▸ **Exercise objective**: Taking the line with "- destruct (Hseq" as the first and the line with "Lemma day_keys prefix" as the last, set down exactly every line in that range from the entries below, and no more.

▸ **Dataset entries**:
-- -- --

(* ===== verification/Events.v ===== *)
(** * What the adapters share

    [typed_event] is what an adapter promises of its events, field by field; [writable] is what
    [write_canonical] asks: a JSON object with sortable time fields.  Typed events are writable
    ([typed_writable]) and writable events always make a file ([writable_body]).  The last section is
    about plans of one chunk per day. *)

From S2P Require Import Prelude Sort PyStr PyText Bytes PyJson JsonParse Dates IngestModel.
From Stdlib Require String.

Definition writable (v : pyval) : Prop :=
  json_ok v = true /\ exists d k, v = VDict d /\ event_sort_key d = Ok k.

Lemma json_ok_value v : json_ok v = true -> json_value v = true.
Proof.
  induction v as [| | | | |l IH|d IH|] using pyval_ind'; try done.
  - cbn. rewrite !forallb_forall. intros H x Hx. rewrite Forall_forall in IH. apply IH; [by apply list_elem_of_In|by apply H].
  - intros [Hd _]%json_ok_dict. cbn. apply forallb_forall. intros [k x] Hx. apply list_elem_of_In in Hx.
    rewrite Forall_forall in Hd, IH. destruct (Hd _ Hx) as [Hk Hv]. cbn in Hk, Hv. destruct k; [by apply (IH _ Hx)|done].
Qed.

Lemma canonical_bytes_total v : json_ok v = true -> exists b, canonical_bytes v = Ok b.
Proof.
  intros H. unfold canonical_bytes, require_json_value. rewrite (json_ok_value v H). cbn [rbind].
  destruct (dumps_total false v H) as (t & ->). eauto.
Qed.

Lemma rmap_total {A B} (f : A -> result B) l : Forall (fun x => exists y, f x = Ok y) l -> exists ys, rmap f l = Ok ys.
Proof.
  induction 1 as [|x l (y & Hy) _ (ys & IH)]; [by exists []|]. exists (y :: ys). cbn. by rewrite Hy, IH.
Qed.

Lemma writable_body events : Forall writable events -> exists body, canonical_body events = Ok body.
Proof.
  intros H. unfold canonical_body.
  assert (exists ds, rmap normalized_event events = Ok ds
    /\ Forall (fun d => json_ok (VDict d) = true /\ exists k, event_sort_key d = Ok k) ds) as (ds & -> & Hds).
  { induction H as [|v l (Hj & d & k & -> & Hk) _ (ds & IH & Hds)]; [by exists []|]. exists (d :: ds). cbn [rmap].
    unfold normalized_event at 1, require_json_value. rewrite (json_ok_value _ Hj). cbn [rbind]. rewrite IH. cbn [rbind].
    split; [done|]. constructor; eauto. }
  cbn [rbind]. assert (exists ks, rmap keyed_event ds = Ok ks /\ Forall (fun p => json_ok (VDict (snd p)) = true) ks) as (ks & -> & Hks).
  { clear -Hds. induction Hds as [|d l (Hj & k & Hk) _ (ks & IH & Hks)]; [by exists []|]. exists ((k, d) :: ks). cbn [rmap].
    unfold keyed_event at 1. rewrite Hk. cbn [rbind]. rewrite IH. cbn [rbind]. split; [done|]. by constructor. }
  cbn [rbind]. destruct (rmap_total (fun p => canonical_bytes (VDict (snd p))) (py_sorted fst ks)) as (lines & ->); [|eauto].
  rewrite py_sorted_perm. eapply Forall_impl; [exact Hks|]. intros p Hp. by apply canonical_bytes_total.
Qed.

(** ** Time fields *)

Definition int64_text (t : string) : Prop := exists n, py_int t = Ok n /\ 0 <= n.

Lemma str_Z_int n : - 2 ^ 63 <= n < 2 ^ 64 -> exists v, py_int (str_Z n) = Ok v.
Proof. intros H. exists n. by apply py_int_str_Z. Qed.

Lemma digits_int_nonneg t n : all_chars is_ascii_digit t = true -> py_int t = Ok n -> 0 <= n.
Proof.
  intros Hd H. rewrite py_int_digits in H by done. destruct (decide (t = EmptyString)) as [->|Hne]; [done|].
  rewrite int_digits_value in H by auto. destruct (_ <? _); [done|]. injection H as <-. by apply dec_value_nonneg.
Qed.

(** [event_sort_key] on an event that has the three fields. *)
Lemma event_sort_key_fields d ts seq tie a b c :
  dict_get "ts_event_ns" d = Some (VStr ts) ->
  dict_get "source_sequence" d = seq -> (forall v, seq = Some v -> exists s, v = VStr s /\ py_int s = Ok b) -> (seq = None -> b = 0) ->
  dict_get "canonical_tie_breaker" d = Some (VStr tie) ->
  py_int ts = Ok a -> py_int tie = Ok c -> event_sort_key d = Ok (a, b, c).
Proof.
  intros H1 <- Hs Hn H3 Ha Hc. unfold event_sort_key, event_field. rewrite H1, H3. cbn [default id].
  destruct (dict_get "source_sequence" d) as [v|].
  - destruct (Hs v eq_refl) as (s & -> & Hb). cbn [default id rbind]. by rewrite Ha, Hb, Hc.
  - rewrite (Hn eq_refl). cbn [default id rbind]. by rewrite Ha, Hc.
Qed.

(** ** Typed events *)

(** A text that [int] reads as a number below [2^64]. *)
Definition uint_text (s : string) : Prop := exists n, py_int s = Ok n /\ 0 <= n < 2 ^ 64.

(** An event of the dataset, instrument and venue, of one of the [kinds], with a payload that satisfies
    [payload] for its kind. *)
Record typed_event (dataset instrument venue : string) (kinds : list string) (payload : string -> pydict -> Prop) (d : pydict) : Prop := mk_typed {
  te_identity : dict_get "schema_version" d = Some (VStr "1.0.0") /\ dict_get "dataset_id" d = Some (VStr dataset)
    /\ dict_get "instrument_id" d = Some (VStr instrument) /\ dict_get "venue_id" d = Some (VStr venue);
  te_time : exists ts, dict_get "ts_event_ns" d = Some (VStr (str_Z ts)) /\ 0 <= ts <= I64_MAX;
  te_tie : exists s, dict_get "canonical_tie_breaker" d = Some (VStr s) /\ uint_text s;
  te_sequence : forall v, dict_get "source_sequence" d = Some v -> exists s, v = VStr s /\ uint_text s;
  te_source_id : exists s, dict_get "source_event_id" d = Some (VStr s);
  te_payload : exists kind p, dict_get "kind" d = Some (VStr kind) /\ kind ∈ kinds
    /\ dict_get "payload" d = Some (VDict p) /\ payload kind p;
  te_flags : exists flags, dict_get "quality_flags" d = Some (VList (map VStr flags));
  te_json : json_ok (VDict d) = true;
}.

Lemma typed_writable dataset instrument venue kinds payload d :
  typed_event dataset instrument venue kinds payload d -> writable (VDict d).
Proof.
  intros [_ (ts & Hts & Hb) (tie & Htie & c & Hc & _) Hseq _ _ _ Hj]. split; [done|]. unfold I64_MAX in Hb.
  destruct (str_Z_int ts ltac:(lia)) as (a & Ha). destruct (dict_get "source_sequence" d) as [v|] eqn:E.
  - destruct (Hseq v eq_refl) as (s & -> & b & Hb' & _). exists d, (a, b, c). split; [done|].
    apply (event_sort_key_fields d (str_Z ts) (Some (VStr s)) tie); try done. intros ? [= <-]. eauto.
  - exists d, (a, 0, c). split; [done|]. by apply (event_sort_key_fields d (str_Z ts) None tie).
Qed.

(** ** Plans of days *)

Lemma Forall2_map_l {A B} (f : B -> A) ds l : Forall2 (fun d c => f c = d) ds l -> map f l = ds.
Proof. induction 1 as [|d c ds l E _ IH]; [done|]. cbn. by rewrite E, IH. Qed.

(** One result per day, from a first day on. *)
Lemma rmap_days {A} (f : date -> result A) first count l :
  rmap (fun offset => let! day := date_add first offset in f day) (seqZ 0 count) = Ok l ->
  Forall2 (fun day c => in_date_range day = true /\ f day = Ok c) (seqZ first count) l.
Proof.
  intros H%rmap_Ok. rewrite <- (Z.add_0_r first) at 1. rewrite <- (fmap_add_seqZ first 0 count). apply Forall2_fmap_l.
  eapply Forall2_impl; [exact H|]. intros o c Hc. apply rbind_Ok in Hc as (day & Hday & Hc). by apply date_add_Ok in Hday as (_ & Hr & ->).
Qed.

(** The days between those of the ends of a half-open range are the days of its instants. *)
Lemma range_days a b first last :
  0 <= a < b -> date_add UNIX_EPOCH (a / DAY_NS) = Ok first -> date_add UNIX_EPOCH ((b - 1) / DAY_NS) = Ok last ->
  forall d, d ∈ seqZ first (last - first + 1) <-> exists t, a <= t < b /\ day_of t = d.
Proof.
  intros Hab (_ & _ & ->)%date_add_Ok (_ & _ & ->)%date_add_Ok d. rewrite elem_of_seqZ, <- days_of_range by done. lia.
Qed.

Lemma seqZ_sorted m n : StronglySorted Z.lt (seqZ m n).
Proof.
  unfold seqZ. generalize 0%nat. induction (Z.to_nat n) as [|k IH]; intros j; cbn; constructor; [apply IH|].
  apply Forall_forall. intros x Hx. apply list_elem_of_fmap in Hx as (i & -> & Hi). apply elem_of_seq in Hi. lia.
Qed.

(** Keys that end with the day are distinct. *)
Lemma day_keys prefix days chunks :
  Forall2 (fun day c => in_date_range day = true /\ ch_key c = prefix +:+ date_isoformat day) days chunks ->
  NoDup days -> NoDup (map ch_key chunks).
Proof.
  induction 1 as [|day c days chunks [Hr Hk] HF IH]; cbn; [constructor|]. intros [Hd Hn]%NoDup_cons. constructor; [|by apply IH].
  rewrite elem_of_mapl. intros (c' & E & Hc'). apply Hd. apply list_elem_of_lookup in Hc' as (i & Hi).
  destruct (Forall2_lookup_r _ _ _ _ _ HF Hi) as (d' & Hd' & Hr' & Hk'). rewrite Hk, Hk' in E. apply append_inj_l in E.
  rewrite (isoformat_inj _ _ Hr Hr' E). by eapply list_elem_of_lookup_2.
Qed.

-- -- --

▸ **Result for this task**:
  - destruct (Hseq v eq_refl) as (s & -> & b & Hb' & _). exists d, (a, b, c). split; [done|].
    apply (event_sort_key_fields d (str_Z ts) (Some (VStr s)) tie); try done. intros ? [= <-]. eauto.
  - exists d, (a, 0, c). split; [done|]. by apply (event_sort_key_fields d (str_Z ts) None tie).
Qed.

(** ** Plans of days *)

Lemma Forall2_map_l {A B} (f : B -> A) ds l : Forall2 (fun d c => f c = d) ds l -> map f l = ds.
Proof. induction 1 as [|d c ds l E _ IH]; [done|]. cbn. by rewrite E, IH. Qed.

(** One result per day, from a first day on. *)
Lemma rmap_days {A} (f : date -> result A) first count l :
  rmap (fun offset => let! day := date_add first offset in f day) (seqZ 0 count) = Ok l ->
  Forall2 (fun day c => in_date_range day = true /\ f day = Ok c) (seqZ first count) l.
Proof.
  intros H%rmap_Ok. rewrite <- (Z.add_0_r first) at 1. rewrite <- (fmap_add_seqZ first 0 count). apply Forall2_fmap_l.
  eapply Forall2_impl; [exact H|]. intros o c Hc. apply rbind_Ok in Hc as (day & Hday & Hc). by apply date_add_Ok in Hday as (_ & Hr & ->).
Qed.

(** The days between those of the ends of a half-open range are the days of its instants. *)
Lemma range_days a b first last :
  0 <= a < b -> date_add UNIX_EPOCH (a / DAY_NS) = Ok first -> date_add UNIX_EPOCH ((b - 1) / DAY_NS) = Ok last ->
  forall d, d ∈ seqZ first (last - first + 1) <-> exists t, a <= t < b /\ day_of t = d.
Proof.
  intros Hab (_ & _ & ->)%date_add_Ok (_ & _ & ->)%date_add_Ok d. rewrite elem_of_seqZ, <- days_of_range by done. lia.
Qed.

Lemma seqZ_sorted m n : StronglySorted Z.lt (seqZ m n).
Proof.
  unfold seqZ. generalize 0%nat. induction (Z.to_nat n) as [|k IH]; intros j; cbn; constructor; [apply IH|].
  apply Forall_forall. intros x Hx. apply list_elem_of_fmap in Hx as (i & -> & Hi). apply elem_of_seq in Hi. lia.
Qed.

(** Keys that end with the day are distinct. *)
Lemma day_keys prefix days chunks :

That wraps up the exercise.